I generate a .txt file containing four colums: X, Y and Z coordinates, as well as a scalar variable. The first three values in each row describes a unitary vector in 3D, to which the scalar value is associated.

I would like to plot the results as a coloured spherical surface. I cannot readily use pm3D as the data are in not in matrix format, that is, no blank space after jumps in the X coordinates. Moreover, there are hardly two identical X coordinates.

The best I could do is to use splot, with the palette option, which I understand would use the data in the 4th column to assign colors to each point.

Data to be plotted are saved in "star.txt", a simple text file with 4 columns, and up to 10.000 rows.

The Gnuplot script looks like

    set terminal wxt size 800,800
    set mapping cartesian
    set view equal xyz
    set xlabel 'x'
    set ylabel 'y'
    set zlabel 'z'
    splot "star.txt" palette pointtype 7
    pause -1

It would be great if there were a way to get smooth colour changes on the surface. At the moment it is not trivial to understand where a colour area is. Also, one could see through the points to the surface that is actually farther from the viewer.
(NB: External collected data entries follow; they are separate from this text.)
(* ===== verification/Role.v ===== *)
(** Role.v - the state the pub/sub mixins share (src/src/pubsub/rootClaim.js
    [makeRole], [makeMergeState]; the maps of src/src/pubsub/AxonaManager.js).

    A role object is created once and then shared by reference: [axonRoles]
    maps a topic to a reference into [heap], so that an asynchronous commit
    that still holds an old role object is a write to a reference the map no
    longer names.  Numbers are exact integers; a Set is a [gset], a Map keeps
    its insertion order ([jmap]).  A call that leaves the modelled mixins is an
    [eff] appended to [outbox], in order. *)
From stdpp Require Import base gmap sets list strings.
From Stdlib Require Import ZArith Lia.
From S2P Require Import Prelude HexId.
#[local] Open Scope Z_scope.
#[local] Open Scope js_scope.

(** * Data *)

Record entry := mk_entry { e_msgId : string; publishTs : Z; e_json : string; e_seq : option Z; e_bytes : Z }.

(** A signed deletion proof, as far as the mixins read it. *)
Record killproof := mk_kill { kp_msgId : string; kp_topicId : option jsv; kp_signer : string }.

Record tomb := mk_tomb {
  t_exp : Z; t_killTs : Z; t_signer : option string; t_seq : option Z; t_kill : option killproof;
  t_gen : option (string * Z); t_owners : list string
}.

Record gate := mk_gate { g_winner : string; g_winnerEpoch : Z; g_corr : string; g_at : Z; g_staged : bool }.
Record cand := mk_cand { c_id : string; c_epoch : Z; c_source : string; c_at : Z }.
Record accepted := mk_accepted { aw_id : string; aw_epoch : Z; aw_at : Z; aw_exp : Z }.
Record completing := mk_completing {
  cp_corr : string; cp_winner : string; cp_winnerEpoch : Z; cp_loserEpoch : Z; cp_hash : option string; cp_sinceAll : bool
}.
Lemma delivered_once_witness :
  outbox (deliverToApp demo_mgr 9 "m1" 1000 None) = [ConfirmPending 9 "m1"; AppDeliver 9 "m1" 1000 None] ∧
  deliverToApp (trun (deliverToApp demo_mgr 9 "m1" 1000 None) [TDeliver 9 "m2" 1001 None]) 9 "m1" 1000 None =
    trun (deliverToApp demo_mgr 9 "m1" 1000 None) [TDeliver 9 "m2" 1001 None].
Proof.
  assert (lru_ok (appDelivered demo_mgr)) as Hl.
  { split; [apply jwf_nil|vm_compute; congruence]. }
  exact (delivered_once demo_mgr 9 "m1" 1000 None [TDeliver 9 "m2" 1001 None] 1000 None Hl eq_refl eq_refl
    ltac:(vm_compute; reflexivity)).
Defined.
(** [_set(role, isRoot, why, ctx)]: [tok] is [ctx.releaseToken]; the answer is [committed]. *)
Definition set_ (E : env) (G : mgr) (ref : nat) (b : bool) (why : string) (tok : option string) : mgr * bool :=
  match role_at G ref with
  | None => (G, true)
  | Some r =>
      if Bool.eqb (isRoot r) b then (G, true)
      else
        let guarded := negb b && mergeCapable (mcf G) && hasCustody E G r in
        if guarded && negb (token_ok r tok) then
          (upd G ref (upd_merge (with_nextCandidate (Some (why, now E)))), false)
        else
          let G := if guarded then upd G ref (map_merge (with_releaseToken None)) else G in
          let t := topicId r in
          let G := if b then upd G ref (with_epoch (knownEpoch E G t + 1)) else G in
          let G := if b then put_stepDownHold (jdel (stepDownHold G) t) G else G in
          let G := if b && negb (bool_decide (backupOf r = None)) then retireBackup G t ref else G in
          let G := upd G ref (with_isRoot b) in
          (if b then inherit E G ref else G, true)
  end.

(** * Backup nature *)

Definition becomeBackup (E : env) (G : mgr) (t : Z) (ref : nat) (principal : string)
    (g : option (string * option Z)) (issuedAt : option Z) : mgr :=
  let G := upd G ref (λ r,
    let r := with_lastReplicaAt (now E) (with_backupOf (Some principal) r) in
    let r := match g with Some (root, e) => with_standbyGen (Some (lc root, default 0 e)) r | None => r end in
    match issuedAt with Some _ => with_standbyIssuedAt issuedAt r | None => r end) in
  put_backupTopics ({[t]} ∪ backupTopics G) G.

(** * Admission *)

Inductive refusal := RBridge | RNotSeated | RSaturated | RPaced.
Definition refusal_name (w : refusal) : string :=
  match w with RBridge => "bridge" | RNotSeated => "not-seated" | RSaturated => "saturated" | RPaced => "paced" end.

Definition seated (E : env) (G : mgr) : bool :=
  negb (now E - joinedAt (mcf G) <? roleGraceMs (mcf G)) && negb (meshBare E).
(** What an acknowledgement does to a root. *)
Lemma ack_outcome G t ref r a : tok ≠ "" → ak_topic a = Some t → live G t = Some (ref, r) → isRoot r = true →
  let G' := onReplayAck O E mono2 tok true G a in
  ∃ r', role_at G' ref = Some r' ∧ cache r' = cache r ∧ cacheIds r' = cacheIds r ∧ tombstones r' = tombstones r ∧
    epoch r' = epoch r ∧ isRoot r' = negb (steps_down G t r a) ∧
    (steps_down G t r a = true → ∃ m, jget (openMerges r) (ak_corr a) = Some m ∧
      jget (stepDownHold G') t = Some (mk_hold (lc (m_winner m)) (now E) 0) ∧
      jget (upstream G') t = Some [lc (m_winner m)] ∧
      (∀ id, id ∈ m_bodies m ++ m_dels m → id ∈ pins_of r') ∧
      (mono2 - m_tB m ≤ tm_A (m_timing m) → merge r' ≫= completing_ =
         Some (mk_completing (ak_corr a) (m_winner m) (to_int32 (m_winnerEpoch m)) (to_int32 (m_loserEpoch m)) (m_hash m) true))).
Proof.
  intros Htok Ht Hl Hroot. cbv zeta. pose proof Hl as [Ha Hr]%live_Some.
  assert (∀ G', steps_down G t r a = false → keeps_at ref G G' → ∃ r', role_at G' ref = Some r' ∧ cache r' = cache r ∧
    cacheIds r' = cacheIds r ∧ tombstones r' = tombstones r ∧ epoch r' = epoch r ∧ isRoot r' = negb (steps_down G t r a) ∧
    (steps_down G t r a = true → ∃ m, jget (openMerges r) (ak_corr a) = Some m ∧
      jget (stepDownHold G') t = Some (mk_hold (lc (m_winner m)) (now E) 0) ∧ jget (upstream G') t = Some [lc (m_winner m)] ∧
      (∀ id, id ∈ m_bodies m ++ m_dels m → id ∈ pins_of r') ∧
      (mono2 - m_tB m ≤ tm_A (m_timing m) → merge r' ≫= completing_ =
         Some (mk_completing (ak_corr a) (m_winner m) (to_int32 (m_winnerEpoch m)) (to_int32 (m_loserEpoch m)) (m_hash m) true)))) as Hstay.
  { intros G' Hs Hk. destruct (keeps_root_at _ _ _ _ Hk Hr) as (r' & ? & ? & ? & ? & ? & ?). exists r'. rewrite Hs.
    split_and!; try done. by rewrite Hroot in *. }
  unfold onReplayAck. cbn [negb]. rewrite Ht, Hl. unfold steps_down in *.
  destruct (bool_decide (ak_disposition a = "no-role")) eqn:Hn; [apply bool_decide_eq_true in Hn; apply Hstay; [|by apply keeps_at_heap]|].
  { destruct (jget (openMerges r) (ak_corr a)); [|done]. by rewrite Hn. }
  destruct (jget (openMerges r) (ak_corr a)) as [m|] eqn:Em; [|by apply Hstay].
  destruct (is_refusal (mcf G) (ak_disposition a)) eqn:Er.
  { apply Hstay; [|by case_match; [apply ack_refused_keeps|]]. apply refusal_not_full in Er. by rewrite bool_decide_eq_false_2. }
  destruct (bool_decide (lc (ak_winner a) = m_winner m)) eqn:E1; [|cbn [andb negb]; apply Hstay; [by rewrite andb_false_r|done]].
  destruct (bool_decide (lc (ak_loser a) = lc (selfHex G))) eqn:E2; [|cbn [andb negb]; apply Hstay; [by rewrite andb_false_r|done]].
  destruct (bool_decide (lc (ak_topicText a) = idHex t)) eqn:E3; [|cbn [andb negb]; apply Hstay; [by rewrite andb_false_r|done]].
  destruct (to_int32 (ak_winnerEpoch a) =? to_int32 (m_winnerEpoch m)) eqn:E4; [|cbn [andb negb]; apply Hstay; [by rewrite andb_false_r|done]].
  destruct (to_int32 (ak_loserEpoch a) =? to_int32 (m_loserEpoch m)) eqn:E5; [|cbn [andb negb]; apply Hstay; [by rewrite andb_false_r|done]].
  cbn [andb negb]. rewrite !andb_true_r in Hstay |- *.
  assert (keeps_at ref G (mergeAbort G ref)) as Hab by (apply keeps_at_upd; intros; apply kept_abort).
  destruct (bool_decide (m_state m = MBound)) eqn:Hb; cbn [negb]; [|apply Hstay; [by rewrite andb_false_r|done]].
  destruct (leaseOk E m) eqn:El; cbn [negb]; [|apply Hstay; [by rewrite andb_false_r|done]].
  destruct (ack_full a m) eqn:Ef; cbn [negb]; [|apply Hstay; [by rewrite andb_false_r|done]].
  assert (ak_disposition a = "full") as Hfull.
  { unfold ack_full in Ef. rewrite !andb_true_iff in Ef. destruct Ef as [[[Hd _] _] _]. by apply bool_decide_eq_true in Hd. }
  rewrite Hfull in *. rewrite bool_decide_eq_true_2 in Hstay |- * by done. cbn [andb] in Hstay |- *.
  destruct (successorGate O && m_ephemeral m && negb (secondHolderCurrent E r m)) eqn:Es; cbn [negb andb] in Hstay |- *.
  { apply Hstay; [done|]. apply keeps_at_upd. intros r0. destruct (m_deferPinned m); [apply kept_map_round|].
    etrans; [|apply kept_map_round]. etrans; [|apply kept_map_round]. apply kept_upd_merge. }
  destruct (step5_outcome G t ref r (ak_corr a) m Htok Hl Hroot) as (r' & R1 & R2 & R3 & R4 & R5 & R6 & R7).
  rewrite El in R6. cbn [andb] in R6. exists r'. split_and!; try done.
  intros Ho. exists m. split; [done|]. apply R7. by rewrite R6, Ho.
Qed.
(** C3. Of all acknowledgements a root may get, it steps down on exactly one kind: the full one of a
    bound round, from the winner it bound to and at the epochs it bound at, within the lease (and
    for an ephemeral winner only with a second holder current).  (What steps a root down without
    an acknowledgement - the sweep's fallback towards a winner that answers no offer, a beacon
    where nothing is held - is not this handler's.)  Every other acknowledgement -
    refused, short, expired, stale or forged - leaves it the root; in every case it keeps its
    cache, its deletions and its epoch.  Stepping down arms the hold toward the winner, attaches
    to it and pins the whole export, and completion is claimed where the flip was not late. *)
Theorem step_down_exact G t ref r a : tok ≠ "" → ak_topic a = Some t → live G t = Some (ref, r) → isRoot r = true →
  let G' := onReplayAck O E mono2 tok true G a in
  ∃ r', role_at G' ref = Some r' ∧ cache r' = cache r ∧ cacheIds r' = cacheIds r ∧ tombstones r' = tombstones r ∧
    epoch r' = epoch r ∧ isRoot r' = negb (steps_down G t r a) ∧
    (steps_down G t r a = true → ∃ m, jget (openMerges r) (ak_corr a) = Some m ∧
      jget (stepDownHold G') t = Some (mk_hold (lc (m_winner m)) (now E) 0) ∧
      jget (upstream G') t = Some [lc (m_winner m)] ∧
      (∀ id, id ∈ m_bodies m ++ m_dels m → id ∈ pins_of r') ∧
      (mono2 - m_tB m ≤ tm_A (m_timing m) → merge r' ≫= completing_ =
         Some (mk_completing (ak_corr a) (m_winner m) (to_int32 (m_winnerEpoch m)) (to_int32 (m_loserEpoch m)) (m_hash m) true))).
Proof. apply ack_outcome. Qed.
End ack.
Any suggestion would be highly appreciated.enter image description here


Solution

  • To the extent that the colors of adjacent points are due to one being on the front surface and one being on the back surface, you can improve the effect by adding a command

      set hidden3d
    

    This will sort the points on distance from the viewer so that points on the front surface will be drawn last and therefore not be occluded by points from the back surface. It would be possible to make the coloring semi-transparent so that you could "see through" it, but that would make distinguishing front and back harder rather than easier.

    Follow-up

    The problem is not interpolation. The problem is that you are plotting points, and each point is some single color. It is not clear exactly what you want to draw ideally. A perfect sphere? A surface fit to the points, which may or may not be spherical? Is there a coloring function that you applied to the points, or are the points themselves defining the desired color?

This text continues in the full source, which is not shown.